-- Input data --
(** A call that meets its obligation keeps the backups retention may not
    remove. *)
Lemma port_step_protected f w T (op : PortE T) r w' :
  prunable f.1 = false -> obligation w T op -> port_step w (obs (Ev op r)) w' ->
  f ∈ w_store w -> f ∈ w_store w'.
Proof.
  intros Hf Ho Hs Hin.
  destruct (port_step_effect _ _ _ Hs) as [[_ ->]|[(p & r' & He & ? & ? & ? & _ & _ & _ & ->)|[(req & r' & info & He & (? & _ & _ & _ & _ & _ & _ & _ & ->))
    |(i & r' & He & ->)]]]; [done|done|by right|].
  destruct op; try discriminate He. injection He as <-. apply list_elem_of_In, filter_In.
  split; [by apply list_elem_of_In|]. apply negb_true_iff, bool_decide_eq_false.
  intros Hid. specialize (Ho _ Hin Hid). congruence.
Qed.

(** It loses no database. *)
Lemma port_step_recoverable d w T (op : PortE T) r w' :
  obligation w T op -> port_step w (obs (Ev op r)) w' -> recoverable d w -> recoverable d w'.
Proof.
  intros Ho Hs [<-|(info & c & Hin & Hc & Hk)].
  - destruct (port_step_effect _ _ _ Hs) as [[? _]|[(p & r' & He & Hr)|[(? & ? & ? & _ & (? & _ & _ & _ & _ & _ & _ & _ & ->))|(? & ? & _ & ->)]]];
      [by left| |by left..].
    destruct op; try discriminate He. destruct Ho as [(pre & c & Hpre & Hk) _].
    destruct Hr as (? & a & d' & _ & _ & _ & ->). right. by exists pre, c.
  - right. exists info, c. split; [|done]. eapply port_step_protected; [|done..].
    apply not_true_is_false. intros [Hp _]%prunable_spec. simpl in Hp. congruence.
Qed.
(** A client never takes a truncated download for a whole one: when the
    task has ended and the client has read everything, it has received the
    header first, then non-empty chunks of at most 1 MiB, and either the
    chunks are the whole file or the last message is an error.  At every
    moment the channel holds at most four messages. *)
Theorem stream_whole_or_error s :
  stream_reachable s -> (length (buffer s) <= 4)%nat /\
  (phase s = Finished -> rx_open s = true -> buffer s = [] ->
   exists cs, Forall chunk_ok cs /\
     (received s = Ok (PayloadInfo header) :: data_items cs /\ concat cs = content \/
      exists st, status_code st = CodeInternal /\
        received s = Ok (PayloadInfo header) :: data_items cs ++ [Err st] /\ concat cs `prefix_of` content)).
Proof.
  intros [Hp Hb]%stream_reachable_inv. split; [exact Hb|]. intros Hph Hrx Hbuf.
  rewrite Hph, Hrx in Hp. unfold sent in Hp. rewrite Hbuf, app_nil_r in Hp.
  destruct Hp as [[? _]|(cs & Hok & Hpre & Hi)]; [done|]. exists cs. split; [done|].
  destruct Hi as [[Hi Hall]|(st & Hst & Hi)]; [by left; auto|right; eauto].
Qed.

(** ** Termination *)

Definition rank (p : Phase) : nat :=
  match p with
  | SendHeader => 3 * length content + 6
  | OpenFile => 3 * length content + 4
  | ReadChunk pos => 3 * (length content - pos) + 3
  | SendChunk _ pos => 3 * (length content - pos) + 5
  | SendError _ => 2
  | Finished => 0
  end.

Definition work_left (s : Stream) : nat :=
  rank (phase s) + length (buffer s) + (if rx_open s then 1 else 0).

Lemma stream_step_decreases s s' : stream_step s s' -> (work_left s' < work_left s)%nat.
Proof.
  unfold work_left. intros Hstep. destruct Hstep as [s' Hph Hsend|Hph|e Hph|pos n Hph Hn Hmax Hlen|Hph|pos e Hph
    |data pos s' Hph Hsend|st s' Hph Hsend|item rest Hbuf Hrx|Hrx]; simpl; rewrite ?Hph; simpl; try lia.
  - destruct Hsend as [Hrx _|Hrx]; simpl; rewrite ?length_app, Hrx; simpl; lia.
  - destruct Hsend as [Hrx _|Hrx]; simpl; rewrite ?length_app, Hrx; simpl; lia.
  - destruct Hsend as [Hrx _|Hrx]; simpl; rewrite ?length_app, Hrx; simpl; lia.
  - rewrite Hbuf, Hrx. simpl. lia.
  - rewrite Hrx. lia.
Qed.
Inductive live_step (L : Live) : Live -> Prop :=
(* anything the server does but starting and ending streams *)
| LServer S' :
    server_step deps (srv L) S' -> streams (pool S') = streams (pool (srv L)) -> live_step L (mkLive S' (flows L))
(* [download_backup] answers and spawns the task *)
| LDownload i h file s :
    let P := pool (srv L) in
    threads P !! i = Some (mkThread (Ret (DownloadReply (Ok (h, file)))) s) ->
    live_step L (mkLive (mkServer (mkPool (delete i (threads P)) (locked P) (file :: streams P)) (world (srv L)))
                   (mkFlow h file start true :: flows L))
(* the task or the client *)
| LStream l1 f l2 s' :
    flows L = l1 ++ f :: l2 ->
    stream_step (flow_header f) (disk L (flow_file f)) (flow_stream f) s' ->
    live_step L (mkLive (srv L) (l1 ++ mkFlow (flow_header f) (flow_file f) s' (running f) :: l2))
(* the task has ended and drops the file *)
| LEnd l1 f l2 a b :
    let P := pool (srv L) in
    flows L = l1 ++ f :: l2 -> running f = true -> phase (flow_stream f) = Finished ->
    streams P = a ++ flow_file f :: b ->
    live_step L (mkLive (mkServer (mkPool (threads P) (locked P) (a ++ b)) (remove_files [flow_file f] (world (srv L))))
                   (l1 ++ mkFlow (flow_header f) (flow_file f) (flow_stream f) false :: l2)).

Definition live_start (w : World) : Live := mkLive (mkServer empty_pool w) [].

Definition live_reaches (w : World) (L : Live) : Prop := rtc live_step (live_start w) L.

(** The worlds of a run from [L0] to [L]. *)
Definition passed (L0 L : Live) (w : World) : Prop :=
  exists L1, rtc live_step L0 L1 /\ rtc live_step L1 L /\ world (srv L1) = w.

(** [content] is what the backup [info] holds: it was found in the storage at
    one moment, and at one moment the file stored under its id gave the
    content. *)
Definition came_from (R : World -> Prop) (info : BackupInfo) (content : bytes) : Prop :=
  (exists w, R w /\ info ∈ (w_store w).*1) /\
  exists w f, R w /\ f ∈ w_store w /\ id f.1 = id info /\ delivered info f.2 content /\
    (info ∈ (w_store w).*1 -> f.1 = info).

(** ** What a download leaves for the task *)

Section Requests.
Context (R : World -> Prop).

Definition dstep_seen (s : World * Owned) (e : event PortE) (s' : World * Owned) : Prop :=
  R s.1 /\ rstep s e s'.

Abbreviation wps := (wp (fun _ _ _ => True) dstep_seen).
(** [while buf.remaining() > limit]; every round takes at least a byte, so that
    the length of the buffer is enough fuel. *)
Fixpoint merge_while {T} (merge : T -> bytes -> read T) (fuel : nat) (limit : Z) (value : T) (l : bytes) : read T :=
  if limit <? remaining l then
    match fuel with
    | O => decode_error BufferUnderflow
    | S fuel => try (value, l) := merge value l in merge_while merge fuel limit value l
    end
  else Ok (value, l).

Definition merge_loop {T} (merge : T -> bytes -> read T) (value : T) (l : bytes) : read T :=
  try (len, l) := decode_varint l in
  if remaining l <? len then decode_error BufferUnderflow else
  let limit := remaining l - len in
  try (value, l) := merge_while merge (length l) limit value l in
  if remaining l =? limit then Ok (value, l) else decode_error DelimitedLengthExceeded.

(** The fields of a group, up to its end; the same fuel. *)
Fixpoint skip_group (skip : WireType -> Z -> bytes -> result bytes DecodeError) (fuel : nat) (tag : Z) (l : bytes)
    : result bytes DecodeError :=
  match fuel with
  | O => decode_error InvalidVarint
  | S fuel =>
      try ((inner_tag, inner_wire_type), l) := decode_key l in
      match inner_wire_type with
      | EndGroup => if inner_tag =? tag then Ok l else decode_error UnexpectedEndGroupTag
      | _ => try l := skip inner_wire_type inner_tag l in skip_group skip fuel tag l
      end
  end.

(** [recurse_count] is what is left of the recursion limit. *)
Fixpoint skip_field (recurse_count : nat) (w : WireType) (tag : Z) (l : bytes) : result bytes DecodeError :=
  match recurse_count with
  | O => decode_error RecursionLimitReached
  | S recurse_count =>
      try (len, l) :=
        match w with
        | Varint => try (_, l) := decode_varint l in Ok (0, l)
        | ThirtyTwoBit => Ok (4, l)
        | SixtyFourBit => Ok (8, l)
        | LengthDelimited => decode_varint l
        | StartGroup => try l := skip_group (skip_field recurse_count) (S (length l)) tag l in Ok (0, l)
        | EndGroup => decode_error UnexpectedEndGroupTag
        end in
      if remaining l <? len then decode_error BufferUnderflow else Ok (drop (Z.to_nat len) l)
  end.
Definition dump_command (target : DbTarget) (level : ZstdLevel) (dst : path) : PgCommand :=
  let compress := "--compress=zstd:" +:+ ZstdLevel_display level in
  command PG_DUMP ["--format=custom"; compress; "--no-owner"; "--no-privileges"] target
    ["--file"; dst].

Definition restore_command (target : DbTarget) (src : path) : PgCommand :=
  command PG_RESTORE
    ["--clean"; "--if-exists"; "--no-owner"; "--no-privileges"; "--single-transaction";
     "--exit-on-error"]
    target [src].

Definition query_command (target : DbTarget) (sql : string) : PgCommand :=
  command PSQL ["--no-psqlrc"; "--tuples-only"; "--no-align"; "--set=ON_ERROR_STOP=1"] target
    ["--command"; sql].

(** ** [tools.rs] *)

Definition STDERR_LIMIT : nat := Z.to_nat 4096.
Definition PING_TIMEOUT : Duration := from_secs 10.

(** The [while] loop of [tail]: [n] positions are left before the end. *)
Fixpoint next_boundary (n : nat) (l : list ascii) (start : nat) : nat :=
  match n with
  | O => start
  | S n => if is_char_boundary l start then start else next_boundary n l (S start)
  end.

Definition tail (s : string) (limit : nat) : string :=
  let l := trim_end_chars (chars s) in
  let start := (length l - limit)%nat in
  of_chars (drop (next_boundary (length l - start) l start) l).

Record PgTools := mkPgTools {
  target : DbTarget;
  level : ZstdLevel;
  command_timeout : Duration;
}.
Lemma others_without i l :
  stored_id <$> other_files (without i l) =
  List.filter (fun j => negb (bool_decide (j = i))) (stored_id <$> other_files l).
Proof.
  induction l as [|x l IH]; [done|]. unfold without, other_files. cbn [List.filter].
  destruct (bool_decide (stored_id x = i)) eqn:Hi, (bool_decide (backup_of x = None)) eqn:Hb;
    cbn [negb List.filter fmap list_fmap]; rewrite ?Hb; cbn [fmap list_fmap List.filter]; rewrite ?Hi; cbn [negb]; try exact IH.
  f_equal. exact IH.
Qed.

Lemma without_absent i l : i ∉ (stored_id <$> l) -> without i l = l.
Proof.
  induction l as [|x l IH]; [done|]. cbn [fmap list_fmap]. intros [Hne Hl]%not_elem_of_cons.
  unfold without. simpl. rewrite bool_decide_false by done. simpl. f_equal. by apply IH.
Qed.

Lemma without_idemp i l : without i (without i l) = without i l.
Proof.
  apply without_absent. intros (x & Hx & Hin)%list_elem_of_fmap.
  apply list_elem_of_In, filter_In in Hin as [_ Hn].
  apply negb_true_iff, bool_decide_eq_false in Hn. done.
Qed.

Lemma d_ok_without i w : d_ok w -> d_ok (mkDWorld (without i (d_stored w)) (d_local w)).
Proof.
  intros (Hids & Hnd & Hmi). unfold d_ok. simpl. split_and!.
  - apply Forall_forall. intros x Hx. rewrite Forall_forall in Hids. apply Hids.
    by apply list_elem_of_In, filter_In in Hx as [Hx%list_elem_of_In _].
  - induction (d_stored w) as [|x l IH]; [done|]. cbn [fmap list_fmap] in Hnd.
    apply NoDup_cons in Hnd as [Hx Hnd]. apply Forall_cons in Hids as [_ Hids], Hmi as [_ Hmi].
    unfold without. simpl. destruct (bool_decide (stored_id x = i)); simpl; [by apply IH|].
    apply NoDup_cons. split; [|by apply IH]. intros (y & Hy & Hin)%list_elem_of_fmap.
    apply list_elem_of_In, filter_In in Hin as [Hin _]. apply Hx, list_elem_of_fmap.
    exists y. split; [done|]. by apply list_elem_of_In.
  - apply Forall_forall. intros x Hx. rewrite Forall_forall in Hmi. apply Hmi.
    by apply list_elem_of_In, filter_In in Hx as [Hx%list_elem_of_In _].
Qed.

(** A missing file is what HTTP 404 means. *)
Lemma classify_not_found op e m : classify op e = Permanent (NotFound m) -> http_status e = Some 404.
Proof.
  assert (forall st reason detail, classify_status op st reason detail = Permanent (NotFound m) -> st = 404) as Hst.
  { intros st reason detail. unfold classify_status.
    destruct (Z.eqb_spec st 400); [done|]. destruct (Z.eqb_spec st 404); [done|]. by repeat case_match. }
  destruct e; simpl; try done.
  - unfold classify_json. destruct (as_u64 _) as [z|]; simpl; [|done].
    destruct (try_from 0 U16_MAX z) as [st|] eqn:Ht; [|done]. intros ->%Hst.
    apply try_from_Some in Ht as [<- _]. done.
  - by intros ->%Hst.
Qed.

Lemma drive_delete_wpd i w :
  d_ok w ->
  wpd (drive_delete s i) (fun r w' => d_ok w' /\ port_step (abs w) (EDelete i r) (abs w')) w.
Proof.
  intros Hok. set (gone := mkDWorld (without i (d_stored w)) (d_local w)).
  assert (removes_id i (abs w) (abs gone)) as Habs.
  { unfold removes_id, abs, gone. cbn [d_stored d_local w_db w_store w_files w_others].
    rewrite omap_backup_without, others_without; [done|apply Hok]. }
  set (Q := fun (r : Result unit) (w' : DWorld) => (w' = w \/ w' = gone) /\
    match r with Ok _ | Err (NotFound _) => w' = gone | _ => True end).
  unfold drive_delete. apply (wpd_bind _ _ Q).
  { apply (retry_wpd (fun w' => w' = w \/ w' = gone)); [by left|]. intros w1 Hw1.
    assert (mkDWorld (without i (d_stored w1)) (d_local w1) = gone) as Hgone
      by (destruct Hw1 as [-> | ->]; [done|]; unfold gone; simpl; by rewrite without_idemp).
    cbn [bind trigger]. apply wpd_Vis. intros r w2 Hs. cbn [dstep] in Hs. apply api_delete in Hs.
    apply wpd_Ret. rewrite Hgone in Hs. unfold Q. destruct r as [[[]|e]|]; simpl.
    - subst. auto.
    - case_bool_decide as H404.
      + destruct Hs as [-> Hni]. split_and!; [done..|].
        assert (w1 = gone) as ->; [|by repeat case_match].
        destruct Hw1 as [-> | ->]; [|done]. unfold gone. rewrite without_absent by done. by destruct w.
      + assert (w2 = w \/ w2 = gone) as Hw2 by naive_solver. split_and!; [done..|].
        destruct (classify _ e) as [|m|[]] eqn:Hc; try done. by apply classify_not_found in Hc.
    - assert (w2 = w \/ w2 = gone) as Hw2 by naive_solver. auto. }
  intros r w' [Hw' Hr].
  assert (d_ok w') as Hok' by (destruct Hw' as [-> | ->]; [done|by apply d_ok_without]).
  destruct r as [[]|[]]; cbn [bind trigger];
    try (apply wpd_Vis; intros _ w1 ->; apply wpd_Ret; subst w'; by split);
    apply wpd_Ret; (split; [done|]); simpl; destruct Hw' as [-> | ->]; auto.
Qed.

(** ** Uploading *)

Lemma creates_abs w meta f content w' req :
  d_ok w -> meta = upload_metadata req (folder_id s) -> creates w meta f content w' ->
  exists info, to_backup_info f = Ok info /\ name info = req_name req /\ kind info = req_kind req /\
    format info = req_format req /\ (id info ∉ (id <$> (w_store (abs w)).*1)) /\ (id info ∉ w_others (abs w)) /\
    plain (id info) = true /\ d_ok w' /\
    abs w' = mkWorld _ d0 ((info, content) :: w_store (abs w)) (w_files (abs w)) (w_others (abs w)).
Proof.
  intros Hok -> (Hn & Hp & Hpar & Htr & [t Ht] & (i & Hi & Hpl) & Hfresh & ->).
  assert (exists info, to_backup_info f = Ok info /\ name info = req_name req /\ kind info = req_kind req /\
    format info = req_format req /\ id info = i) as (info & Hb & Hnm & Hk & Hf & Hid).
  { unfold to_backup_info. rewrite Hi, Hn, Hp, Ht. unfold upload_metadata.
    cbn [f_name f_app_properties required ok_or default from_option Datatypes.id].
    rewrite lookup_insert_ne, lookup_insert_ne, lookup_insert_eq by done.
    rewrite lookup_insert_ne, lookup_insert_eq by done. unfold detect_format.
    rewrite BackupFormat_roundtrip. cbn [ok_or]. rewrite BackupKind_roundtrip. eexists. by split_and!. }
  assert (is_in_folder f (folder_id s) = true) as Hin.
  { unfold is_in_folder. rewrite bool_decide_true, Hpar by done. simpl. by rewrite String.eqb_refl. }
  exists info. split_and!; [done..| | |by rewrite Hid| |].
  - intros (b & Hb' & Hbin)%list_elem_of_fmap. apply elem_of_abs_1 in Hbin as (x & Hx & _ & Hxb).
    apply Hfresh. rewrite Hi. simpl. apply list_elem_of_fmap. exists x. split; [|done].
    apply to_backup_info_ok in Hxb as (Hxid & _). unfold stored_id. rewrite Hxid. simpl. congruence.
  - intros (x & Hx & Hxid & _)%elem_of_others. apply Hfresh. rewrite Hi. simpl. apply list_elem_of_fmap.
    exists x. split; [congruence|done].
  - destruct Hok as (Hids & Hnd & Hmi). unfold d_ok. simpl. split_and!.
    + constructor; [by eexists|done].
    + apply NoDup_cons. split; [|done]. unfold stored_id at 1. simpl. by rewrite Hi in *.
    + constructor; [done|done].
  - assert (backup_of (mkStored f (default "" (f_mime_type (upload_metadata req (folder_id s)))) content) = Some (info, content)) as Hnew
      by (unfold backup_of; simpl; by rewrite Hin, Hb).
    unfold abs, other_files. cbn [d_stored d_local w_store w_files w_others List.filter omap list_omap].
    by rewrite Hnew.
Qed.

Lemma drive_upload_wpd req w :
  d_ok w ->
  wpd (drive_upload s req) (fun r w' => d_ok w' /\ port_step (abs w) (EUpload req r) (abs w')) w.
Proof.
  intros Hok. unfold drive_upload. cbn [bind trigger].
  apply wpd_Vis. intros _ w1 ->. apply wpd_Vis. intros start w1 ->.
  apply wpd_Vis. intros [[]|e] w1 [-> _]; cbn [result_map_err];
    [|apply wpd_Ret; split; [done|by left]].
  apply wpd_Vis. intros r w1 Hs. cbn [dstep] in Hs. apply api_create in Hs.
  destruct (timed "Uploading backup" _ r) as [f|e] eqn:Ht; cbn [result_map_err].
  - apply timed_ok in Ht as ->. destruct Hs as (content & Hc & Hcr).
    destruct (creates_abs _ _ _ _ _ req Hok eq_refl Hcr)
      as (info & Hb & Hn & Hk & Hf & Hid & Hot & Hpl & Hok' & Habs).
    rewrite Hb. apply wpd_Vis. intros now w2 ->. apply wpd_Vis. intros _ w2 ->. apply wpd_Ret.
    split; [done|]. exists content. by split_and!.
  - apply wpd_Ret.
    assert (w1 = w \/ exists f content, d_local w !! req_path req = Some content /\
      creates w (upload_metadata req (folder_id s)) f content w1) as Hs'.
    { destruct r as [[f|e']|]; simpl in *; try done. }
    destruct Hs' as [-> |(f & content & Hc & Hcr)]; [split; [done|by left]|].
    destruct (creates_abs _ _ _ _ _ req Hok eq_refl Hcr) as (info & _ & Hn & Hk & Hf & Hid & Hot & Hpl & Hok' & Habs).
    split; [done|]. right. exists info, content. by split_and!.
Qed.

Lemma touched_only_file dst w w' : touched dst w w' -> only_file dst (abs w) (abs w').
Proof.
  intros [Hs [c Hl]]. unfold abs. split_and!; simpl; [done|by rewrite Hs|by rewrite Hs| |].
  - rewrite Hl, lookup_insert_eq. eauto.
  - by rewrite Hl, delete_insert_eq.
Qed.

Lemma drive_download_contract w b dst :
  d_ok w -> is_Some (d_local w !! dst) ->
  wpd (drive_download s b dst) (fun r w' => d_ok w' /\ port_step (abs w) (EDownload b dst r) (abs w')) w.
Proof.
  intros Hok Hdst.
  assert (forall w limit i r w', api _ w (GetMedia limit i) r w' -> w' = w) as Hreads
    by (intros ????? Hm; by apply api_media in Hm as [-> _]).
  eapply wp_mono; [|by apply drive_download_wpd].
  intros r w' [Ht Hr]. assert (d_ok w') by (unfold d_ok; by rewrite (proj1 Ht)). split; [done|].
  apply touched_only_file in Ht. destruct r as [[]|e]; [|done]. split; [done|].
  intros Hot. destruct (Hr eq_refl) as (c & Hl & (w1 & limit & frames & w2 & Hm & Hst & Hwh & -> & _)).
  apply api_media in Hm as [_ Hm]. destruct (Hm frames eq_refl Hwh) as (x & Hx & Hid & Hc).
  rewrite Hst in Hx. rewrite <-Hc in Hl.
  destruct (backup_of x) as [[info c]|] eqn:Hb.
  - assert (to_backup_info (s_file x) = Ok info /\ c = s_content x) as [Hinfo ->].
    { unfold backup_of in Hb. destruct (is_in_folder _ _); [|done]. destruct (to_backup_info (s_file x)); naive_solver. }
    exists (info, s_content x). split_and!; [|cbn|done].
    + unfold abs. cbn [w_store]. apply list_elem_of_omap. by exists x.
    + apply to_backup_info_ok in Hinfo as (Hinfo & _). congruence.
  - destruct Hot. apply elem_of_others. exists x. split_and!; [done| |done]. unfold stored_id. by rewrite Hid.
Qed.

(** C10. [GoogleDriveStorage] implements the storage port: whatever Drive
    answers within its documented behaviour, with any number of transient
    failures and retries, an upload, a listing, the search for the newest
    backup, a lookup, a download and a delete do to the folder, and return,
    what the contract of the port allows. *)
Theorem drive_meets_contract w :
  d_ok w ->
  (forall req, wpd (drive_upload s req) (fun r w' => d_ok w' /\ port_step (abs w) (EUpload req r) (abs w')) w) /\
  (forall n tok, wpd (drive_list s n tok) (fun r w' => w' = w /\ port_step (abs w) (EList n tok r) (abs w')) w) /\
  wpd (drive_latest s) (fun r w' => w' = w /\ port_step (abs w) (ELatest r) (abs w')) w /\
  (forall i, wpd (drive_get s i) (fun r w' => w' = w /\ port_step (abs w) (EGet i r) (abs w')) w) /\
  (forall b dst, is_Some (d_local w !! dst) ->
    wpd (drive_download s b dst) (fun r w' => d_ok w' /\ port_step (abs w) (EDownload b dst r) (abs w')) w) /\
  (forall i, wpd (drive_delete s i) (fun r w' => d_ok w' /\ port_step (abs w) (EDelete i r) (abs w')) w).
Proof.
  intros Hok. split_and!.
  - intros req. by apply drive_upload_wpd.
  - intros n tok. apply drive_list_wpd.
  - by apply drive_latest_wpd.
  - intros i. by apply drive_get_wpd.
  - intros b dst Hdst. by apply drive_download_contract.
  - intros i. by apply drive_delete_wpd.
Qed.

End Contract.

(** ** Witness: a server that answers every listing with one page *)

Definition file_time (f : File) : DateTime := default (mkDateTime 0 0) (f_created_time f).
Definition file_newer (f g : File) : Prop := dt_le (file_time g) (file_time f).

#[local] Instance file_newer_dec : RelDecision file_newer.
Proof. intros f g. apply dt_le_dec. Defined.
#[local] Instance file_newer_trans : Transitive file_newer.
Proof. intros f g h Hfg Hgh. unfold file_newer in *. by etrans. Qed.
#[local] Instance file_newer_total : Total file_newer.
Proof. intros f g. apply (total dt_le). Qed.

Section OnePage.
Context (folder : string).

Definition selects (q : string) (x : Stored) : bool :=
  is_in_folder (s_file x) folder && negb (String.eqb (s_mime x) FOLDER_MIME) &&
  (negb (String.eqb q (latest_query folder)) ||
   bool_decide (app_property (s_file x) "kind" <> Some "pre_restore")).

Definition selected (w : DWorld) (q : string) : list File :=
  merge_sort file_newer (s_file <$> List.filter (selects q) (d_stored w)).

-- Directions for this task --
Reproduce the listing above exactly, but only from its first line through the line holding "->)]]]; [done|done|by right|]."; both of those lines are included.

-- Response to the task --
(** A call that meets its obligation keeps the backups retention may not
    remove. *)
Lemma port_step_protected f w T (op : PortE T) r w' :
  prunable f.1 = false -> obligation w T op -> port_step w (obs (Ev op r)) w' ->
  f ∈ w_store w -> f ∈ w_store w'.
Proof.
  intros Hf Ho Hs Hin.
  destruct (port_step_effect _ _ _ Hs) as [[_ ->]|[(p & r' & He & ? & ? & ? & _ & _ & _ & ->)|[(req & r' & info & He & (? & _ & _ & _ & _ & _ & _ & _ & ->))
    |(i & r' & He & ->)]]]; [done|done|by right|].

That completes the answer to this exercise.